- RECORDS PROVIDED
__________

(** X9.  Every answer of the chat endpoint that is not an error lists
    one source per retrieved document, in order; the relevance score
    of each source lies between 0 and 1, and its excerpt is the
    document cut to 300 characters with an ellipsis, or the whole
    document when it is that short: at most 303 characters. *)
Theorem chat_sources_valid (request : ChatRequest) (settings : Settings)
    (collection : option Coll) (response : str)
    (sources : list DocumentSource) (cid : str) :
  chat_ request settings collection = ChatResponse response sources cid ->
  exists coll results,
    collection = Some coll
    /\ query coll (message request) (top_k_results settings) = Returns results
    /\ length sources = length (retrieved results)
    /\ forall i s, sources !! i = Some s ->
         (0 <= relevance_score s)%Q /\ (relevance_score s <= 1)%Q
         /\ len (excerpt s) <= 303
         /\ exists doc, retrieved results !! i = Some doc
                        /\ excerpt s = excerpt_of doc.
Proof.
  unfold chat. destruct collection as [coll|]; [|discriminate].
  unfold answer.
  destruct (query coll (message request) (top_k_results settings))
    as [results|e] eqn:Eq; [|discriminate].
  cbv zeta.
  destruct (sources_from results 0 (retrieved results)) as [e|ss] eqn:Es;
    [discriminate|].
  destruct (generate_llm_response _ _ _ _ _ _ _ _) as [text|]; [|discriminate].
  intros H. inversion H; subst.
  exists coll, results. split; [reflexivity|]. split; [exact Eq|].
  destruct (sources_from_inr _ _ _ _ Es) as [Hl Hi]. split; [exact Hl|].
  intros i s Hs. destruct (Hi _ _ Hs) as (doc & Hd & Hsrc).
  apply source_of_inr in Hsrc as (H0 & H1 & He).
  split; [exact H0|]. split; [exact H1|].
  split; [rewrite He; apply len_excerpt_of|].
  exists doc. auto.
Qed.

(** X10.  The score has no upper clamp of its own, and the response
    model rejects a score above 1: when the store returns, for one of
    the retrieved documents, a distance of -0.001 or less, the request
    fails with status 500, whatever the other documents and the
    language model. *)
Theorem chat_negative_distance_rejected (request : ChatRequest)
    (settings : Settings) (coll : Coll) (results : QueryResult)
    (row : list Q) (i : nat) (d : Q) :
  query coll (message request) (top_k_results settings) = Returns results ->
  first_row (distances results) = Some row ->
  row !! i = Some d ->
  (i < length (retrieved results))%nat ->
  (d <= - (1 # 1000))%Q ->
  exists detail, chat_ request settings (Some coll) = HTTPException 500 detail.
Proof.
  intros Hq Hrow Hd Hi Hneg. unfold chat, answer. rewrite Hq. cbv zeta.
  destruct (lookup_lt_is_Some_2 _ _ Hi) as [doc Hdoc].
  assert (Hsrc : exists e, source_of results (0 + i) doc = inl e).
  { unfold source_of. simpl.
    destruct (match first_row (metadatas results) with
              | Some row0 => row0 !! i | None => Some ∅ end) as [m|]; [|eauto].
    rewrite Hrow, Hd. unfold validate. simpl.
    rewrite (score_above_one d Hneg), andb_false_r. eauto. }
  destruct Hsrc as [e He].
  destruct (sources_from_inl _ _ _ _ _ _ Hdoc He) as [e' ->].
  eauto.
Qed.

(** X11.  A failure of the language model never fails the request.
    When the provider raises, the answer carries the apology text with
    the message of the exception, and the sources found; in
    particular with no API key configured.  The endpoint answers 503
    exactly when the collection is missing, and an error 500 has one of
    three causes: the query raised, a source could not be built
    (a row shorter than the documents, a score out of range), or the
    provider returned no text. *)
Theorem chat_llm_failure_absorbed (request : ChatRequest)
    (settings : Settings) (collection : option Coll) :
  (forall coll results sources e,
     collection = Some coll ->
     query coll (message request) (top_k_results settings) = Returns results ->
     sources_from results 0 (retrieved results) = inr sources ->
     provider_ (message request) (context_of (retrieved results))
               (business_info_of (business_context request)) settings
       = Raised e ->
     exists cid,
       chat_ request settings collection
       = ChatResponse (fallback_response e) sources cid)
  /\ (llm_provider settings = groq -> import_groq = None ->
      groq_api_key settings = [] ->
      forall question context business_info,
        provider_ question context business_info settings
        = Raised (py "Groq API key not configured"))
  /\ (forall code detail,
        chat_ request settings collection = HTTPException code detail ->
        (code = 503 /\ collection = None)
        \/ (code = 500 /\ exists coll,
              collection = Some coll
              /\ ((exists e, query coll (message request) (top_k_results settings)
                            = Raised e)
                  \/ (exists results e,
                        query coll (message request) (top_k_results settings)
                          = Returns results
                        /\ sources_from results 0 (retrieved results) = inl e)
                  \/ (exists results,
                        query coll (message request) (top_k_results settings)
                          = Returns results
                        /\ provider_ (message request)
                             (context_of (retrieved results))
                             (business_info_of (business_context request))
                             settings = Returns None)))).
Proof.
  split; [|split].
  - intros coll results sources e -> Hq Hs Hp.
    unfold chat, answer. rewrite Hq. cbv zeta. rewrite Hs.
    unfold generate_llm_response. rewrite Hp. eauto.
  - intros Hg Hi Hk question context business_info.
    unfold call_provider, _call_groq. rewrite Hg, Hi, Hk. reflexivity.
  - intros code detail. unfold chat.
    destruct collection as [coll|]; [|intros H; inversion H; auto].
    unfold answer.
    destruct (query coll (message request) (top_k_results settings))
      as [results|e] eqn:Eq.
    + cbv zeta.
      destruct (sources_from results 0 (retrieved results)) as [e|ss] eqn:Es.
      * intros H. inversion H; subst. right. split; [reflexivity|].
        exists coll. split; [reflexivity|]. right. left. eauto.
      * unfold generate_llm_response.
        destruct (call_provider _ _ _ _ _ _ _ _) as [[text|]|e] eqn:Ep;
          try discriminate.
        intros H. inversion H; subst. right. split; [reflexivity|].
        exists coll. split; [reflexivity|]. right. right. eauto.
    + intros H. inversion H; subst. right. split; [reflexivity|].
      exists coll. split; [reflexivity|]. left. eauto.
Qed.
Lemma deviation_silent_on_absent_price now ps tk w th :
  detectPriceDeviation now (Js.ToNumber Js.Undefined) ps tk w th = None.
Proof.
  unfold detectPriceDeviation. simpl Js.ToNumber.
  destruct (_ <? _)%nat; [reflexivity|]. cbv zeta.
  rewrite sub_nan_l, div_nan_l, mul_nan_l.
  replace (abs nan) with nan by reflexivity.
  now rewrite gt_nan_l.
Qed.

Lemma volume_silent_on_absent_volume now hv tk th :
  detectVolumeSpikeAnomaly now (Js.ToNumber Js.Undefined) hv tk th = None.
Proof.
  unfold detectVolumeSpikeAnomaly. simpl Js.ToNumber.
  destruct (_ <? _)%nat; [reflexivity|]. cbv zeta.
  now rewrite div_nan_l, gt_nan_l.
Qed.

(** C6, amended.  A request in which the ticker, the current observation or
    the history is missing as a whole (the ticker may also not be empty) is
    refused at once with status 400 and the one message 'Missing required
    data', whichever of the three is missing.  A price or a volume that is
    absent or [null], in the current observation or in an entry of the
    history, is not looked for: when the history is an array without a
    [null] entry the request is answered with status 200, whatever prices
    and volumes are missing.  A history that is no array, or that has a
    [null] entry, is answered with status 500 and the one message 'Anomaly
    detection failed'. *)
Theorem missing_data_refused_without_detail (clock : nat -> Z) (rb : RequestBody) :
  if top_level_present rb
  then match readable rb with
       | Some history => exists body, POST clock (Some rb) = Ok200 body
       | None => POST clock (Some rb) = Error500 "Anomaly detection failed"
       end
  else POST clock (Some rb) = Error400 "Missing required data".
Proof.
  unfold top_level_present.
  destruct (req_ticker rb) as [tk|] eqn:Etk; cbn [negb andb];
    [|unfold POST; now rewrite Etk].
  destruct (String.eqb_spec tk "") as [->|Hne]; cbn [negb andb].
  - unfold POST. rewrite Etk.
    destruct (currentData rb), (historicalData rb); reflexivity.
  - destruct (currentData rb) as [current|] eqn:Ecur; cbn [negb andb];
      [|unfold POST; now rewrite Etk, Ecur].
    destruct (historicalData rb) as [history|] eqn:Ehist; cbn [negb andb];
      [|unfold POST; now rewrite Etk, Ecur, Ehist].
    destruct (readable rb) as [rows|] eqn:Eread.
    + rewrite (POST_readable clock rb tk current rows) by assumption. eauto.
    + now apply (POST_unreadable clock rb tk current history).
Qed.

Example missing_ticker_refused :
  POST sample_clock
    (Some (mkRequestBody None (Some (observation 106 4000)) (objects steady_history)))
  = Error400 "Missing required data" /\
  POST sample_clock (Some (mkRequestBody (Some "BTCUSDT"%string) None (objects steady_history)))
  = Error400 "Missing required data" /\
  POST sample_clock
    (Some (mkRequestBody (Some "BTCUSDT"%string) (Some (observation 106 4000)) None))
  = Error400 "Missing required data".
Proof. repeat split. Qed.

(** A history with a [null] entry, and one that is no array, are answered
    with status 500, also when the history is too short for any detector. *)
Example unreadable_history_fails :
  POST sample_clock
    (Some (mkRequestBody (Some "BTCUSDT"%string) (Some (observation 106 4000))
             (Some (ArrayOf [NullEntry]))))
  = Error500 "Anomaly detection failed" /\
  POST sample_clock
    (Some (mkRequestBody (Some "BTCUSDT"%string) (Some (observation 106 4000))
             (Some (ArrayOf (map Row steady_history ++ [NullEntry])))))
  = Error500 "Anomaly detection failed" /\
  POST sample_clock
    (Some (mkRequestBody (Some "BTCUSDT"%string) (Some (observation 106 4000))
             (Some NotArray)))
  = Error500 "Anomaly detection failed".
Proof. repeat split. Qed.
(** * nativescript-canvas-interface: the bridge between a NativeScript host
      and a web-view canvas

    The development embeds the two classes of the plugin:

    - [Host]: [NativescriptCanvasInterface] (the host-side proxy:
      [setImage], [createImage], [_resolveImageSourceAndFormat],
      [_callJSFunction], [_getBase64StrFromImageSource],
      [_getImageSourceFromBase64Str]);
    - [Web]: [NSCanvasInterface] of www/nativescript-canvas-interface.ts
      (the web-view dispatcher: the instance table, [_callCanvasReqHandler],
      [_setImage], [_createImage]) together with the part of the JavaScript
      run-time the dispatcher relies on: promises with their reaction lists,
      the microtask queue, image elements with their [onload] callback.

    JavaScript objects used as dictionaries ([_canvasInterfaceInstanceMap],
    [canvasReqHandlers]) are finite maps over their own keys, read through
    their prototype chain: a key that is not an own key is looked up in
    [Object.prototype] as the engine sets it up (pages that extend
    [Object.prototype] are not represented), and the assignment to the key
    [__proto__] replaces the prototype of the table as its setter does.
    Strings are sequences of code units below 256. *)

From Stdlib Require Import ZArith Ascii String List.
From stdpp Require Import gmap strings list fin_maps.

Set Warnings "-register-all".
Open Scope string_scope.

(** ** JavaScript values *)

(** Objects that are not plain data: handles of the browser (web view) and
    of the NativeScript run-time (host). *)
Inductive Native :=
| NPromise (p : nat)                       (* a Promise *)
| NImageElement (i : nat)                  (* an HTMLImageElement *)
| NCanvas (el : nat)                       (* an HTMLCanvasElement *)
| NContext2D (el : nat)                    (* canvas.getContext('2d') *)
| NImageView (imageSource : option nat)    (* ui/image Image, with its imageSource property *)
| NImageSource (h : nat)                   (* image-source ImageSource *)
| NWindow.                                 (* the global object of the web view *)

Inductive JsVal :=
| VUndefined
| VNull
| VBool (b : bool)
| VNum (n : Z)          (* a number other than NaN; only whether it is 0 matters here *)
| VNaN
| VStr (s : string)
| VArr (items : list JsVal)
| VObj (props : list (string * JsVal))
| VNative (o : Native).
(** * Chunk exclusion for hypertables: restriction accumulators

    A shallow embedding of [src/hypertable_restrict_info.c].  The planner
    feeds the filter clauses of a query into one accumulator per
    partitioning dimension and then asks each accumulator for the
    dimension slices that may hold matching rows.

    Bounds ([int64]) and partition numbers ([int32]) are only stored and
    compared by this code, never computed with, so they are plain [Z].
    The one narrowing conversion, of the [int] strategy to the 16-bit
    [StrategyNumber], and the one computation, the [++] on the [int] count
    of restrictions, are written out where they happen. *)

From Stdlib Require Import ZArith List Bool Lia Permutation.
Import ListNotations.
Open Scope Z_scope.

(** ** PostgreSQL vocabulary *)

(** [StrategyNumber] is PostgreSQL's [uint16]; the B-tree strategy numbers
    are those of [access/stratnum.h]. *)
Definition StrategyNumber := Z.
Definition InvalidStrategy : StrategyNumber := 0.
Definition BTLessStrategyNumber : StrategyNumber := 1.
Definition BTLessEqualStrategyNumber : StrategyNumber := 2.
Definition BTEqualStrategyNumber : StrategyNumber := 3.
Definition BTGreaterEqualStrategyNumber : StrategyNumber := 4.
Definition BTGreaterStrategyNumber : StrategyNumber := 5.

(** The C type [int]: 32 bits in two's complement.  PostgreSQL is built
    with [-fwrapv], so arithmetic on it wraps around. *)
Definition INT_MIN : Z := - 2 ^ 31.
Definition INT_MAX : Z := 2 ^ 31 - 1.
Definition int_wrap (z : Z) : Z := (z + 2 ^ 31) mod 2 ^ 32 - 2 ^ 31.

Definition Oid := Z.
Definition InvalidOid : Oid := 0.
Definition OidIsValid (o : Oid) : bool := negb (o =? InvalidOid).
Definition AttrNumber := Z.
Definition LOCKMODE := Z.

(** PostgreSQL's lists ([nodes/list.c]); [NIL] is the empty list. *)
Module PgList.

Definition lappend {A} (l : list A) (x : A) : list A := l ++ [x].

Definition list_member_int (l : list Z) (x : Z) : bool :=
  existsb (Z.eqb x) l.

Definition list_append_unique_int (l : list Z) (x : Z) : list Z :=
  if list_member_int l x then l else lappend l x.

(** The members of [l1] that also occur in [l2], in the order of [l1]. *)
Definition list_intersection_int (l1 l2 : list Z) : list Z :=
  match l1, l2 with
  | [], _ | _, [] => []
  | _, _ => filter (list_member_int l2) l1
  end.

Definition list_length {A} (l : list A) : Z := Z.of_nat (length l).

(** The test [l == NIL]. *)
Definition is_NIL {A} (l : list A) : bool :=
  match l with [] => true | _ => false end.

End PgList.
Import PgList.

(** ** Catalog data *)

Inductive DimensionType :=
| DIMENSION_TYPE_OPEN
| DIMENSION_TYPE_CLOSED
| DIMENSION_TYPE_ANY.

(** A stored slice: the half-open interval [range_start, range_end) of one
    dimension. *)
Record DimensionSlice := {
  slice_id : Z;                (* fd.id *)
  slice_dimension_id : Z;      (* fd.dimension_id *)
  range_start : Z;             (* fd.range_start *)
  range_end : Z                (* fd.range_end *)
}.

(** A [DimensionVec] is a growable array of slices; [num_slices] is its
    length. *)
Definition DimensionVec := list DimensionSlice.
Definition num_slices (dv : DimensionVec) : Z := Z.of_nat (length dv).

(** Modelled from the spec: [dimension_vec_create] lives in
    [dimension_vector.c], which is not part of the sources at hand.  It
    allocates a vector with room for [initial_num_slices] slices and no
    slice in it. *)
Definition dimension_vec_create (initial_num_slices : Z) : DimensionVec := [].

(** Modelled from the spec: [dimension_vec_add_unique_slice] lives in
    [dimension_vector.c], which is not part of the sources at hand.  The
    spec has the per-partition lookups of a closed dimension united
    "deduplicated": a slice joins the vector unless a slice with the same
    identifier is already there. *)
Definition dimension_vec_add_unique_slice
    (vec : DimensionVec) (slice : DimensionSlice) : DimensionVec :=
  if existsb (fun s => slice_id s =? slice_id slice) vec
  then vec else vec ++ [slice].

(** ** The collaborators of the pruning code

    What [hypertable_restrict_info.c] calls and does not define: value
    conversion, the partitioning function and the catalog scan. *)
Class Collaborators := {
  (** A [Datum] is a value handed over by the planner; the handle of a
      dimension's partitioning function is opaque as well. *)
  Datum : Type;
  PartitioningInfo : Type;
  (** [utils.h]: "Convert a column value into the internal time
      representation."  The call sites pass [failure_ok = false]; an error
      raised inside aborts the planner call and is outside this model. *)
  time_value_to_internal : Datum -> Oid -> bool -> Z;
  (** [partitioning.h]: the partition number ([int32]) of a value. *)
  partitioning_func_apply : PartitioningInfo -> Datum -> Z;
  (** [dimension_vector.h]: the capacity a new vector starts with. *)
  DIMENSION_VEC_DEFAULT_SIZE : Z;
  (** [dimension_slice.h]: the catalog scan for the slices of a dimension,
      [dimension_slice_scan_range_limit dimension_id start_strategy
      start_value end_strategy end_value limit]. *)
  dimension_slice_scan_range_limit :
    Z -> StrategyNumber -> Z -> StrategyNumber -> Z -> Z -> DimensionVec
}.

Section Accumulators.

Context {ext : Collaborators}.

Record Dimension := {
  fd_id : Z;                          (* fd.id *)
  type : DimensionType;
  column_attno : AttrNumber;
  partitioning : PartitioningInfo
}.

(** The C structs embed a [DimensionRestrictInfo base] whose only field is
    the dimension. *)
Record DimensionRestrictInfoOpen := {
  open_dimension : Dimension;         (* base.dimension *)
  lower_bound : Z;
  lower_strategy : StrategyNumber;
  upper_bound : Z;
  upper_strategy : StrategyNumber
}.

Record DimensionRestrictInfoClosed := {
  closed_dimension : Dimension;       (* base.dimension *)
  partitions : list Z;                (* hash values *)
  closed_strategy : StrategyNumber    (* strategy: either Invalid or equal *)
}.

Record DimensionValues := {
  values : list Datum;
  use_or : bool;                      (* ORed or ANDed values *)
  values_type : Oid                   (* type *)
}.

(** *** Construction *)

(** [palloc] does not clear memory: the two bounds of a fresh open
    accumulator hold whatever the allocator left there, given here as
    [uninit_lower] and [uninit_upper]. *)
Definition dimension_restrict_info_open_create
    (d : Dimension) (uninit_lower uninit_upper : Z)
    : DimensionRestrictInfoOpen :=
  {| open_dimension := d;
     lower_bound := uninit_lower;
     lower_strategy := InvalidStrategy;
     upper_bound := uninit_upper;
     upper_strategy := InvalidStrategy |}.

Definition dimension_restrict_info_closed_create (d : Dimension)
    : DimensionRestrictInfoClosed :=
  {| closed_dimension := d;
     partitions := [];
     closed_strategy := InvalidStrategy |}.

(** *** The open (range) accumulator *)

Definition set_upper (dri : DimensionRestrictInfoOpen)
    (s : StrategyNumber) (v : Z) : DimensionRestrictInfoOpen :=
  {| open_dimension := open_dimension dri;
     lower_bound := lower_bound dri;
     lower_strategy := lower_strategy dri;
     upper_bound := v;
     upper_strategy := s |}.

__________

- WHAT THE EXERCISE ASKS
Count how many lines in the entries above hold the word "Modelled". Give that number by itself.

- REPLY
2